Lastly, Amanda at Pandagon discusses the archives of Larry Rivers, an artist who died in 2002. After his death, Rivers's work was acquired by NYU, but his daughter is asking the archive to turn over some pieces to be destroyed, because they depict the sexual abuse of her and her sister. From Tracy Clark-Flory via Pandagon:
Rivers [...] filmed his daughters, starting at the age of 11, every six months for five years, asking them “about their breasts and whether boys have started noticing them.” There are “close-up shots of one daughter’s genitals and detailed commentary by Mr. Rivers on the girls’ changing bodies.” In some scenes, his wife, Clarice Rivers, “appears with her daughters, displaying her own breasts and talking about them.” The clips were edited into a 45-minute-long film. He titled it “Growing.”

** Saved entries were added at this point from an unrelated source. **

Lemma send_inv input race h s qs x todo :
  producer s = Sending (x :: todo) -> h ∉ (registered s).*1 -> Inv input [] s qs ->
  exists qs', let s' := run_send (send (env_at race h s) pcont x) x todo s in Inv input race s' qs' /\ advances s qs s' qs'.
Proof.
  intros Hp Hh HI. apply (Inv_race _ race) in HI as [Hq Hcap Hsz Hr Hc Hpr Hf Hw [Ho1 Ho2]]. set (env := env_at race h s).
  destruct (slot_idle _ _ _ _ _ _ Hpr) as [Hpw Hpd]; [not_parked|]. rewrite Hp in Hf.
  assert (closed (queue s) = true \/ closed (queue s) = false) as [Hcl|Hcl] by (destruct (closed (queue s)); auto).
  - exists qs. unfold run_send. rewrite (send_throws _ _ _ _ _ _ _ (offer_closed env x _ Hcl)). split; [|advance Hp].
    split; cbn; rewrite ?app_nil_r; try done.
    + eapply slot_not_parked; [exact Hpr|not_parked..].
    + split; [by left|done].
  - destruct (takeWaiter (queue s)) as [c|] eqn:Htw.
    + destruct Hc as [(Hpk & [= ->] & Hpc & -> & _ & Hwk)|[(_ & ? & _)|(_ & ? & _)]]; [|done..].
      exists []. unfold run_send. rewrite (send_returns _ _ _ _ _ _ (offer_hand_over env x ccont _ eq_refl Hcl Htw)). split; [|advance Hp].
      split; cbn; rewrite ?pending_app, ?Hpc, ?Hpd, ?handed_app; try done.
      * apply Forall_app. split; [done|]. constructor; [by right|done].
      * right. left. split; [done|]. split; [done|]. by exists (Value (Some x)).
      * right. right. split; [not_parked|done].
      * rewrite Hf. unfold handed at 1 2. rewrite Hpc. done.
    + destruct (decide (zlen qs < capacity (queue s))) as [Hlt|Hge].
      * destruct (offer_append env x qs (queue s) Hcl Htw Hq) as (r & Hr' & Hof); [lia|]. exists (qs ++ [x]).
        unfold run_send. rewrite (send_returns _ _ _ _ _ _ Hof). split; [|advance Hp].
        split; cbn; rewrite ?app_nil_r; try done.
        -- rewrite zlen_app. unfold zlen at 2. cbn. lia.
        -- rewrite Htw. revert Hc. intros [(_ & ? & _)|[(Hpk & _ & r' & Hpc & Hcs)|H]]; [done| |by right; right].
           right. left. split; [done|]. split; [done|]. exists r'. split; [done|]. destruct r' as [[|]| |]; try done. cbn in Hcs. destruct Hcs; congruence.
        -- eapply slot_not_parked; [exact Hpr|not_parked..].
        -- rewrite Hf. cbn. by rewrite <- !app_assoc.
        -- split; [done|]. destruct (consumer s); try done. by destruct Ho2 as [? _]; congruence.
      * assert (zlen qs = capacity (queue s)) as Hfull by lia.
        destruct (watch_spec race h s pcont pjob) as (es & q' & r & Hwt & Hts & Hsame & Hw' & Hres); try done; [apply in_jobs_p|]. fold env in Hwt.
        rewrite <- Htw in Hc. apply (same_consumer _ _ _ _ _ _ _ Hsame) in Hc. destruct Hsame as (Hs1 & Hs2 & Hs3 & Hs4 & Hs5 & Hs6).
        unfold run_send. rewrite (send_parks _ _ _ _ (offer_full env x qs (queue s) Hcl Htw Hq Hfull)). rewrite (parkPut_spec _ _ _ _ _ _ Hwt).
        exists qs. destruct r as [[]|e|]; [| |done].
        -- split; [|advance Hp]. split; cbn; rewrite ?Hts, ?app_nil_r; try done; rewrite ?Hs1, ?Hs2, ?Hs5; try done.
           ++ left. split; [by exists x, todo|]. split; [done|]. split; [done|]. split; [done|]. split; [done|].
              intros j Hj. right. by apply Hres.
           ++ split; [done|]. destruct (consumer s); try done. cbn. by rewrite Hs5.
        -- destruct Hres as [-> Hres]. split; [|advance Hp]. split; cbn; rewrite ?Hts, ?app_nil_r; try done; rewrite ?Hs1, ?Hs2, ?Hs4, ?Hs5; try done.
           ++ eapply slot_not_parked; [exact Hpr|not_parked..].
           ++ split; [by right|]. destruct (consumer s); try done. cbn. by rewrite Hs5.
Qed.

Lemma handed_nil l : pending 1 l = [] -> handed l = [].
Proof. intros H. unfold handed. by rewrite H. Qed.

Lemma closed_cases q : closed q = true \/ closed q = false.
Proof. destruct (closed q); auto. Qed.

Lemma receive_inv input race h s qs :
  consumer s = Receiving -> h ∉ (registered s).*1 -> Inv input [] s qs ->
  exists qs', let s' := run_receive (receive (env_at race h s) ccont) s in Inv input race s' qs' /\ advances s qs s' qs'.
Proof.
  intros Hcs Hh HI. apply (Inv_race _ race) in HI as [Hq Hcap Hsz Hr Hc Hpr Hf Hw [Ho1 Ho2]]. set (env := env_at race h s).
  destruct (slot_idle _ _ _ _ _ _ Hc) as [Htw Hcd]; [congruence|]. rewrite (handed_nil _ Hcd) in Hf. unfold run_receive.
  destruct qs as [|x qs].
  - exists []. destruct (closed_cases (queue s)) as [Hcl|Hcl].
    + rewrite (receive_closed env ccont _ Hq Hcl). split; [|advance Hcs]. split; cbn; rewrite ?app_nil_r, ?(handed_nil _ Hcd); try done.
      eapply slot_not_parked; [exact Hc|congruence..].
    + rewrite (receive_empty env ccont _ Hq Hcl).
      destruct (watch_spec race h s ccont cjob) as (es & q' & r & Hwt & Hts & Hsame & Hw' & Hres); try done; [apply in_jobs_c|]. fold env in Hwt.
      rewrite (parkTake_spec _ _ _ _ _ _ Hwt). apply (same_producer _ _ _ _ _ _ _ Hsame) in Hpr. destruct Hsame as (Hs1 & Hs2 & Hs3 & Hs4 & Hs5 & Hs6).
      destruct r as [[]|e|]; [| |done].
      * split; [|advance Hcs]. split; cbn; rewrite ?Hts, ?app_nil_r, ?(handed_nil _ Hcd); try done; rewrite ?Hs1, ?Hs2, ?Hs5; try done.
        -- left. do 5 (split; [done|]). intros j Hj. right. by apply Hres.
        -- split; [|done]. destruct (producer s) as [| |? [e|]]; try done. unfold send_fails in *. cbn. by rewrite Hs5.
      * destruct Hres as [-> Hres]. split; [|advance Hcs]. split; cbn; rewrite ?Hts, ?app_nil_r, ?(handed_nil _ Hcd); try done; rewrite ?Hs1, ?Hs2, ?Hs5; try done.
        -- rewrite Hs3. eapply slot_not_parked; [exact Hc|congruence..].
        -- split; [|done]. destruct (producer s) as [| |? [e|]]; try done. unfold send_fails in *. cbn. by rewrite Hs5.
  - destruct (receive_item env ccont x qs (queue s) eq_refl Hq) as (r & Hr' & ->). exists qs. rewrite zlen_cons in Hsz.
    assert (handed (ready s ++ tasks_of match putWaiter (queue s) with Some p => [Dispatch p Unit] | None => [] end) = []) as Hh0.
    { rewrite handed_app, (handed_nil _ Hcd). destruct (putWaiter (queue s)) as [p|]; [|done]. unfold handed, pending. cbn. by destruct (Nat.eqb _ _). }
    split; [|destruct (putWaiter (queue s)); advance Hcs]. split; cbn -[tasks_of].
    + done.
    + done.
    + lia.
    + apply Forall_app. split; [done|]. destruct Hpr as [(_ & -> & _)|[(_ & -> & _)|(_ & -> & _)]]; cbn; [|constructor..].
      constructor; [by left|constructor].
    + right. right. split; [congruence|]. split; [done|]. rewrite pending_app, Hcd.
      destruct Hpr as [(_ & -> & _)|[(_ & -> & _)|(_ & -> & _)]]; done.
    + right. rewrite pending_app. destruct Hpr as [(Hp & -> & -> & Hfull & Hcl & _)|[(Hp & -> & r' & -> & Hps)|(Hp & -> & ->)]].
      * left. split; [done|]. split; [done|]. by exists Unit.
      * left. split; [done|]. split; [done|]. by exists r'.
      * right. done.
    + rewrite Hh0, Hf. cbn. by rewrite <- !app_assoc.
    + destruct (putWaiter (queue s)); exact Hw.
    + split; [exact Ho1|exact I].
Qed.

Lemma Forall_remove (P : task T -> Prop) t l1 l2 : Forall P (l1 ++ t :: l2) -> P t /\ Forall P (l1 ++ l2).
Proof. rewrite !Forall_app, Forall_cons. tauto. Qed.

(** The state a resumption of the producer leaves when it is taken from the queue. *)
Lemma take_producer input s qs r l1 l2 : ready s = l1 ++ Resume pcont r :: l2 -> Inv input [] s qs ->
  exists x todo, producer s = SendParked x todo /\ producer_sees (queue s) (cancelled s) r /\
    Inv input [] (with_producer (with_queue s (queue s) (l1 ++ l2) (registered s)) (Sending (x :: todo))) qs.
Proof.
  intros Hrd [Hq Hcap Hsz Hr Hc Hpr Hf Hw [Ho1 Ho2]]. rewrite Hrd in *.
  assert (handed (l1 ++ l2) = handed (l1 ++ Resume pcont r :: l2)) as Hh by (unfold handed; by rewrite pending_other).
  destruct Hpr as [(_ & _ & Hp & _)|[((x & todo & Hx) & Hw0 & r' & Hp & Hs)|(_ & _ & Hp)]]; [exfalso|exists x, todo|exfalso].
  1,3: rewrite pending_app in Hp; apply app_eq_nil in Hp; destruct Hp as [_ Hp]; unfold pending in Hp; cbn in Hp; done.
  apply pending_take in Hp as [-> Hp]; [|done]. split; [done|]. split; [done|]. rewrite Hx in Hf. split; cbn; rewrite ?Hh; try done.
  - by apply Forall_remove in Hr as [_ ?].
  - rewrite pending_other in Hc by done. revert Hc. apply slot_ok_mono; [|done]. intros (? & ? & Hk). split; [done|]. split; [done|].
    eapply woken_mono; [|done|exact Hk]. intros j. apply hop_elem.
  - right. right. split; [not_parked|done].
Qed.

Lemma take_consumer input s qs r l1 l2 : ready s = l1 ++ Resume ccont r :: l2 -> Inv input [] s qs ->
  consumer s = ReceiveParked /\ consumer_sees (queue s) qs (cancelled s) r /\
  forall c, c <> ReceiveParked -> outcome_ok (queue s) qs (cancelled s) (producer s) c ->
    Inv input [] (with_consumer (with_queue s (queue s) (l1 ++ l2) (registered s)) c (match r with Value (Some x) => [x] | _ => [] end)) qs.
Proof.
  intros Hrd [Hq Hcap Hsz Hr Hc Hpr Hf Hw Ho]. rewrite Hrd in *.
  destruct Hc as [(_ & _ & Hp & _)|[(Hpk & Hw0 & r' & Hp & Hs)|(_ & _ & Hp)]]; [exfalso| |exfalso].
  1,3: rewrite pending_app in Hp; apply app_eq_nil in Hp; destruct Hp as [_ Hp]; unfold pending in Hp; cbn in Hp; done.
  unfold handed in Hf. rewrite Hp in Hf. apply pending_take in Hp as [-> Hp]; [|done]. split; [done|]. split; [done|]. intros c Hcn Hout.
  split; cbn; try done.
  - by apply Forall_remove in Hr as [_ ?].
  - right. right. done.
  - rewrite pending_other in Hpr by done. revert Hpr. apply slot_ok_mono; [|done]. intros (? & ? & Hk). split; [done|]. split; [done|].
    eapply woken_mono; [|done|exact Hk]. intros j. apply hop_elem.
  - rewrite Hf, (handed_nil _ Hp), <- app_assoc. f_equal. by destruct r' as [[|]| |].
Qed.

Lemma slot_count (parked : Prop) w c pend P Q : slot_ok parked w c pend P Q ->
  (parked -> (length (option_list w) + length pend)%nat = 1%nat) /\ (~ parked -> (length (option_list w) + length pend)%nat = 0%nat).
Proof. intros [(? & -> & -> & _)|[(? & -> & r & -> & _)|(? & -> & ->)]]; split; done. Qed.

Lemma slot_waiter (parked : Prop) w c pend P Q : slot_ok parked w c pend P Q -> w = None \/ w = Some c.
Proof. intros [(_ & -> & _)|[(_ & -> & _)|(_ & -> & _)]]; auto. Qed.

(** What [onCancelled] does to one slot. *)
Lemma slot_hop (j : job) (parked : Prop) w c pend (P P' : Prop) (Q Q' : resumption T -> Prop) :
  slot_ok parked w c pend P Q -> (P -> contextJob c <> Some j -> P') -> (forall r, Q r -> Q' r) ->
  (contextJob c = Some j -> Q' (Exception CancellationException)) ->
  slot_ok parked (spared j w) c (pend ++ ((fun _ => Exception CancellationException) <$> option_list (hit j w))) P' Q'.
Proof.
  intros [(Hp & -> & -> & HP)|[(Hp & -> & r & -> & Hr)|(Hp & -> & ->)]] HPP HQ HE; unfold spared, hit.
  - case_bool_decide as Hj; [|by left; auto]. right. left. split; [done|]. split; [done|]. eexists. split; [reflexivity|]. auto.
  - right. left. split; [done|]. split; [done|]. exists r. auto.
  - right. right. done.
Qed.

Definition hop_effects (j : job) (w w' : option Continuation) : list (effect T) :=
  (fun c => Dispatch c (Exception CancellationException)) <$> option_list (hit j w) ++ option_list (hit j w').

Lemma hop_pending j w w' : w = None \/ w = Some ccont -> w' = None \/ w' = Some pcont ->
  pending 1 (tasks_of (hop_effects j w w')) = ((fun _ => Exception CancellationException) <$> option_list (hit j w)) /\
  pending 0 (tasks_of (hop_effects j w w')) = ((fun _ => Exception CancellationException) <$> option_list (hit j w')) /\
  handed (tasks_of (hop_effects j w w')) = [] /\ forall cs, Forall (task_ok cs) (tasks_of (hop_effects j w w')) /\
  forall hs, registrations (hop_effects j w w') hs = hs.
Proof.
  intros [-> | ->] [-> | ->]; unfold hop_effects, hit, pending, handed, pending; cbn; repeat case_bool_decide; cbn;
    (do 3 (split; [done|])); intros; (split; [|done]); rewrite ?Forall_cons, ?Forall_nil; cbn; auto.
Qed.

Lemma hop_inv input s qs j l1 l2 : ready s = l1 ++ CancelHop j :: l2 -> Inv input [] s qs ->
  Inv input [] (run_unit (onCancelled j) (with_queue s (queue s) (l1 ++ l2) (registered s))) qs.
Proof.
  intros Hrd [Hq Hcap Hsz Hr Hc Hpr Hf Hw Ho]. rewrite Hrd in *. apply Forall_remove in Hr as [Hj Hr]. cbn in Hj.
  rewrite pending_hop in Hc, Hpr. assert (handed (l1 ++ CancelHop j :: l2) = handed (l1 ++ l2)) as Hh by (unfold handed; by rewrite pending_hop).
  unfold run_unit. rewrite onCancelled_spec. cbn [queue with_queue]. fold (hop_effects j (takeWaiter (queue s)) (putWaiter (queue s))).
  destruct (hop_pending j (takeWaiter (queue s)) (putWaiter (queue s))) as (E1 & E0 & Eh & Hall); [by eapply slot_waiter..|].
  destruct (Hall (cancelled s)) as [Ht Hreg].
  assert (forall k c oj w w', contextJob c = oj -> woken oj (queue s) (l1 ++ CancelHop j :: l2) (cancelled s) -> contextJob c <> Some j ->
    woken oj (set_putWaiter (set_takeWaiter (queue s) w) w') ((l1 ++ l2) ++ k) (cancelled s)) as Hwk.
  { intros k c oj w w' <- H Hne j' Hj'. destruct (H j' Hj') as [He|He]; [left|by right]. apply elem_of_app. left.
    apply (hop_elem_ne _ j); [congruence|done]. }
  split; cbn -[hop_effects tasks_of registrations]; rewrite ?(pending_app _ (l1 ++ l2)), ?(handed_app (l1 ++ l2)), ?E1, ?E0, ?Eh, ?Hreg, ?app_nil_r, <- ?Hh; try done.
  - by apply Forall_app.
  - eapply slot_hop; [exact Hc| |done|].
    + intros (? & ? & Hk) Hne. split; [done|]. split; [done|]. by apply (Hwk _ ccont).
    + intros Hcj. cbn. split; [done|]. by exists j.
  - eapply slot_hop; [exact Hpr| |done|].
    + intros (? & ? & Hk) Hne. split; [done|]. split; [done|]. by apply (Hwk _ pcont).
    + intros Hcj. cbn. right. split; [done|]. by exists j.
Qed.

And instead of just handing the damn thing over, everyone is discussing whether the pieces are or are not Art. Which is fucking stupid, because child abuse is child abuse. From Pandagon:
NYU is wanting to hang on to these films in order to release them after the subjects pass away. That’s not enough.  Rivers abused his children, and NYU shouldn’t cooperate in the abuse, even in the name of art.  They should let Tamburlini destroy the videos if she wants.  After all, she was part of the making of them; they belong to her as much as they do her dead father.
Have a good week!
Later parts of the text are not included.